*Exercise instructions*
In the records below, find the line containing "Section genesis."; copy exactly that line and all lines after it to the end, and nothing else.

*Information supplied*
(* ===== verification/TableHistory.v ===== *)
(** The history of a table: the images that genesis, appends and metadata
    transactions reach, the invariant they keep, and what each of them does to the
    files of the branches. *)
From S2P Require Import Prelude Bytes Errors Values Scalars CanonicalJson Hashes Schema PageTree Objects Storage Publication.
From S2P Require Import ByteArray Database History SchemaRows Transactions Append DatabaseFacts HistoryFacts TransactionFacts FileOrder TableState AppendFacts TransactState.

(** [serde_json] reads the canonical text of a value that it wrote. *)
Class CanonicalReads `{SerdeJson, ToJson cvalue} : Prop :=
  canonical_reads : forall (v : cvalue) s, canonical_string v = Ok s -> exists w, parse_canonical (as_bytes s) = Ok w.

Section append.
Context `{HexCrate, Sha2Crate, SqlEngine, SerdeJson} `{FromJson (list cvalue)}
  `{ToJson LogicalType, FromJson LogicalType, ToJson scalar, FromJson scalar}
  `{ToJson SemanticCommit, ToJson cvalue, ToJson (list cvalue), ToJson LogicalFile, ToJson LogicalIntent,
    ToJson (list (Z * scalar)), ToJson (list LogicalMetric), ToJson AppendResult}.

(** The file that a request and its staged object commit. *)
Definition committed_file (sequence : Z) (p : AppendFile * VerifiedStagedFile) : LiveFile :=
  {| lf_file_id := vs_file_id p.2; lf_uri := vs_uri p.2; lf_file_format := file_format_str (af_format p.1);
     lf_file_size_bytes := vs_length p.2; lf_record_count := af_record_count p.1; lf_content_sha256 := Some (vs_sha256 p.2);
     lf_sequence_number := sequence |}.

(** A staged file as staging makes it: a generated identifier and a parsed URI *)
Definition staged_ok (v : VerifiedStagedFile) : Prop := id_valid (vs_file_id v) /\ relative_uri_from_str (uri_str (vs_uri v)) = Ok (vs_uri v).

Lemma image_file_of p f : image_file p = Ok f -> staged_ok p.2 ->
  image_file_ok f /\ forall input, new_listed input f = committed_file (ai_sequence_number input) p.
Proof.
  destruct p as [logical staged]. cbn. intros (metrics & _ & E)%bind_ok [Hid Huri]. apply bind_ok in E as (metadata & _ & [= <-]).
  unfold image_file_ok, new_listed, committed_file. cbn. destruct (vs_uri staged) as [u]. cbn in *. done.
Qed.

Lemma image_files_of ps fs : collect image_file ps = Ok fs -> Forall (fun p => staged_ok p.2) ps ->
  Forall image_file_ok fs /\ forall input, map (new_listed input) fs = map (committed_file (ai_sequence_number input)) ps.
Proof.
  intros E%collect_ok. induction E as [|p f ps fs Hf _ IH]; intros Hok; [by split|]. inversion Hok as [|? ? Hp Hps]; subst.
  destruct (image_file_of _ _ Hf Hp) as [Hi Hl], (IH Hps) as [His Hls]. split; [by constructor|]. intros input. cbn. by rewrite Hl, Hls.
Qed.

(** What the images of an append say. *)
Lemma build_append_ok request staged hash head d commit_id snapshot_id now commit object input result :
  build_append request staged hash head d commit_id snapshot_id now = Ok (commit, object, input, result) ->
  exists m kind parent files metadata,
    db_meta d = Some m /\ is_uint 32 (m_current_schema_id m) /\ ref_row d (ar_target_ref request) = Ok (Some (kind, parent)) /\
    canonical_string (CanonicalValue.Object (ar_snapshot_metadata request)) = Ok metadata /\
    collect image_file (zip (ar_files request) staged) = Ok files /\
    ai_target_ref input = ar_target_ref request /\ ai_snapshot_id input = snapshot_id /\ ai_parent_snapshot_id input = parent /\
    ai_sequence_number input = last_sequence d + 1 /\ ai_files input = files /\ ai_snapshot_metadata_json input = metadata.
Proof.
  unfold build_append. intros (version & _ & E)%bind_ok. apply bind_ok in E as ([[schema main] last] & E1 & E).
  apply bind_ok in E as (r & Hr & E). apply bind_ok in E as ([kind parent] & ->%ok_or_ok & E). apply bind_ok in E as (n & Hn%ok_or_ok & E).
  do 10 (apply bind_ok in E as (? & ? & E)). apply bind_ok in E as (metadata & Hmeta & E). apply bind_ok in E as (files & Hfiles & [= <- <- <- <-]).
  unfold current_schema_and_snapshot in E1. apply bind_ok in E1 as ([m main_ref] & Hm%row_ok & E1).
  apply bind_Some in Hm as (m' & Hm & (rr & _ & [= <- <-])%bind_Some).
  apply bind_ok in E1 as (s & [-> Hs]%ok_or_ok%try_uint_some & E1). apply bind_ok in E1 as (t & _ & E1).
  apply bind_ok in E1 as (q & [-> _]%ok_or_ok%try_uint_some & [= <- <- <-]).
  exists m', kind, parent, files, metadata. split_and!; try done. cbn. unfold last_sequence. rewrite Hm. cbn.
  by apply try_uint_some in Hn as [-> _].
Qed.

Context `{!CanonicalReads}.

(** The new snapshot can be read back. *)
Lemma new_snapshot_read input schema summary metadata d i : id_valid (ai_snapshot_id input) ->
  db_snapshots d !! id_bytes (ai_snapshot_id input) = Some (new_snapshot input schema summary) -> i = ai_snapshot_id input ->
  is_uint 32 schema -> 0 < ai_sequence_number input < 2 ^ 63 -> 0 < ai_table_version input < 2 ^ 63 ->
  (forall p, ai_parent_snapshot_id input = Some p -> id_valid p) ->
  canonical_string (CanonicalValue.Object (ai_summary input)) = Ok summary ->
  canonical_string (CanonicalValue.Object metadata) = Ok (ai_snapshot_metadata_json input) -> exists sd, descriptor d i = Ok sd.
Proof.
  intros Hid Hs -> Hu Hq Hv Hp Hsum Hmeta. unfold descriptor. rewrite Hs. unfold new_snapshot. cbn [ok_or mbind result_bind].
  cbn [s_schema_id s_partition_spec_id s_sort_order_id s_parent s_sequence s_version s_summary s_metadata].
  assert (get_u32 schema = Ok schema) as -> by (unfold get_u32; by rewrite try_uint_id). change (get_u32 0) with (Ok (E := rerror) 0). cbn [mbind result_bind].
  assert (transpose id_from_blob (id_bytes <$> ai_parent_snapshot_id input) = Ok (ai_parent_snapshot_id input)) as ->.
  { destruct (ai_parent_snapshot_id input) as [p|]; [|done]. cbn. rewrite (proj2 (id_from_blob_ok _ p)) by auto. done. }
  cbn [mbind result_bind]. rewrite !nonnegative_id by lia. cbn [mbind result_bind].
  destruct (canonical_reads _ _ Hsum) as [v1 ->], (canonical_reads _ _ Hmeta) as [v2 ->]. by eexists.
Qed.

Lemma append_effect request staged base_head base head commit_id snapshot_id now d result d' : table_ok d -> id_valid snapshot_id -> Forall staged_ok staged ->
  append request staged base_head base head commit_id snapshot_id now d = Ok (result, d') ->
  exists input s r, appended input s r d d' /\ s_parent s = r_snapshot r /\ s_sequence s = ai_sequence_number input /\
    ai_sequence_number input = last_sequence d + 1 /\ ai_sequence_number input < 2 ^ 63 /\ 0 < ai_sequence_number input /\
    (exists sd, descriptor d' (ai_snapshot_id input) = Ok sd) /\ ai_target_ref input = ar_target_ref request /\ ai_snapshot_id input = snapshot_id /\
    map (new_listed input) (ai_files input) = map (committed_file (last_sequence d + 1)) (zip (ar_files request) staged).
Proof.
  intros Hok Hid Hstaged. unfold append. intros (logical & _ & E)%bind_ok. apply bind_unit in E as [_ E]. apply bind_ok in E as (tip & _ & E).
  apply bind_reject in E as [_ E]. apply bind_unit in E as [_ E]. apply bind_unit in E as [_ E].
  apply bind_ok in E as ([[[commit object] input] res] & Hbuild & E). apply bind_ok in E as (d1 & Hmutate & E).
  unfold Database.commit in E. apply bind_ok in E as (d2 & Hcommit & [= -> <-]). apply bind_unit in Hcommit as [_ [= <-]].
  apply build_append_ok in Hbuild as (m & kind & parent & files & metadata & Hm & Hu & Hr & Hmeta & Hfiles & Ht & Hi & Hpar & Hseq & Hf & Hmj).
  destruct (image_files_of _ _ Hfiles) as [Hfok Hlisted].
  { apply Forall_forall. intros [a v] Hin. apply elem_of_zip_r in Hin. rewrite Forall_forall in Hstaged. by apply Hstaged. }
  subst files. apply mutate_append_ok in Hmutate as (m' & summary & r & Hm' & Hsum & Ha & Hq & Hv); [|done]. assert (m' = m) as -> by congruence.
  exists input, (new_snapshot input (m_current_schema_id m) summary), r.
  apply ref_row_id in Hr as (r' & Hr' & Hsnap & _ & Hpv). destruct (an_target _ _ _ _ _ Ha) as [Hr _].
  assert (r' = r) as -> by congruence. split_and!; [done| |done|done|lia|lia| |done|done|].
  - cbn. by rewrite Hpar, Hsnap.
  - eapply (new_snapshot_read input (m_current_schema_id m) summary); try done; [by rewrite Hi| |by rewrite Hpar|by rewrite Hmj].
    by rewrite (an_snapshots _ _ _ _ _ Ha), lookup_insert_eq.
  - by rewrite Hlisted, Hseq.
Qed.

(** ** The branches after an append *)

Lemma branch_read d n r : table_ok d -> db_refs d !! n = Some r -> is_branch r = true -> exists tip files,
  ref_row d n = Ok (Some (Branch, tip)) /\ branch_files d n = Ok files /\ snapshot_files d tip = Ok files.
Proof.
  intros Hok Hr Hb. destruct (branch_snapshot d Hok n r Hr Hb) as (tip & chain & Hread & _ & Hl & He).
  exists tip, (listing d (live_ids d n)). split_and!; [done|by eapply branch_listing|]. rewrite He. by apply snapshot_listing.
Qed.
End append.

(** ** Genesis *)

Section genesis.
Context `{HexCrate, SqlEngine, SerdeJson} `{ToJson LogicalType, ToJson scalar}.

*Exercise answer*
Section genesis.
Context `{HexCrate, SqlEngine, SerdeJson} `{ToJson LogicalType, ToJson scalar}.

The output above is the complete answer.